Please write out the listing beneath this sentence exactly, from its first line to the line with "k => make_symmetry rest", and stop there.

+ + +

(** The loop over the symmetries: [S = S + ...] for every symmetry that is
    not the identity. *)
Fixpoint make_symmetry (symmetries : list symmetry) (S : list symmetry_term)
  : list symmetry_term :=
  match symmetries with
  | [] => S
  | s :: rest =>
      match sym_which_subclass s with
      | SYMMETRY_SELF => make_symmetry rest S
      | k => make_symmetry rest
               (S ++ [{| st_kind := k; st_direction := sym_direction s;
                         st_phase := sym_phase s |}])
      end
  end.

(** The regions one layer adds for the direction [d]. *)
Definition layer_sides (l : pml) (d : Z) : list boundary_term :=
  let region b := {| br_thickness := pml_thickness l; br_strength := pml_strength l;
                     br_direction := d; br_side := b |} in
  if (pml_side l =? -1)%Z then map region sides else [region (pml_side l)].

(** The body of the loop over the layers. *)
Definition layer_regions (dim : ndim) (l : pml) : list boundary_term :=
  if (pml_direction l =? -1)%Z
  then flat_map (layer_sides l) (directions_of dim)
  else layer_sides l (pml_direction l).

Fixpoint make_boundary (dim : ndim) (pml_layers : list pml) (br : list boundary_term)
  : list boundary_term :=
  match pml_layers with
  | [] => br
  | l :: rest => make_boundary dim rest (br ++ layer_regions dim l)
  end.

(** The [switch (dims)] that makes the volume. *)
Definition make_volume (dims : Z) (size : vector3 D) (resolution : D)
  : result volume_shape :=
  if (dims =? 0)%Z || (dims =? 1)%Z then Ok (vol1d (vz size) resolution)
  else if (dims =? 2)%Z then Ok (vol2d (vx size) (vy size) resolution)
  else if (dims =? 3)%Z then Ok (vol3d (vx size) (vy size) (vz size) resolution)
  else if (dims =? CYLINDRICAL)%Z then Ok (volcyl (vx size) (vz size) resolution)
  else Fail (Aborted "unsupported dimensionality").

(** The three [if]s that set a size of at most [no_size] to zero. *)
Definition clamp_size (no_size : D) (size : vector3 D) : vector3 D :=
  V3 (if vx size <=? no_size then n_zero else vx size)
     (if vy size <=? no_size then n_zero else vy size)
     (if vz size <=? no_size then n_zero else vz size).

(** The arguments of the constructor of [meep::structure], and the
    polarizabilities registered with it. *)
Record structure : Type := {
  s_volume : volume;
  s_geometry : list O;
  s_boundary : list boundary_term;
  s_symmetry : list symmetry_term;
  s_num_chunks : Z;
  s_Courant : D;
  s_enable_averaging : bool;
  s_subpixel_tol : D;
  s_subpixel_maxeval : Z;
  s_polarizabilities : list (D * D * D * D)
}.

(** The globals of libctl the function writes besides those of [globals]. *)
Record lattice_globals : Type := {
  geometry_center : vector3 D;
  geometry_lattice_size : vector3 D
}.

(** [v.pad().surroundings()], a routine of meep. *)
Variable surroundings : volume -> geometric_volume D.

(** The calls of [set_volume] and [unset_volume] that the constructor of
    [meep::structure] makes on the material function it is given, for a
    volume and a number of chunks. *)
Variable structure_calls : volume -> Z -> list (@method D).

(** [s->add_polarizability] receives the material object [*this] by
    reference as well: the calls of [set_volume] and [unset_volume] it
    makes on it for one polarizability. *)
Variable polarizability_calls : volume -> Z -> D * D * D * D -> list (@method D).

(** The second loop of [geom_epsilon::add_polarizabilities] seen from the
    object: for every entry of the list, in the order of the list, the calls
    [added] that [s->add_polarizability] makes on [*this]. *)
Fixpoint register_calls (g : globals D) (added : D * D * D * D -> list (@method D))
         (pols : list (D * D * D * D)) (geps : geom_epsilon O * gmap nat T)
  : result (geom_epsilon O * gmap nat T) :=
  match pols with
  | [] => Ok geps
  | p :: rest => geps <- calls g (added p) geps ;; register_calls g added rest geps
  end.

+ + +

Problem solution:
(** The loop over the symmetries: [S = S + ...] for every symmetry that is
    not the identity. *)
Fixpoint make_symmetry (symmetries : list symmetry) (S : list symmetry_term)
  : list symmetry_term :=
  match symmetries with
  | [] => S
  | s :: rest =>
      match sym_which_subclass s with
      | SYMMETRY_SELF => make_symmetry rest S
      | k => make_symmetry rest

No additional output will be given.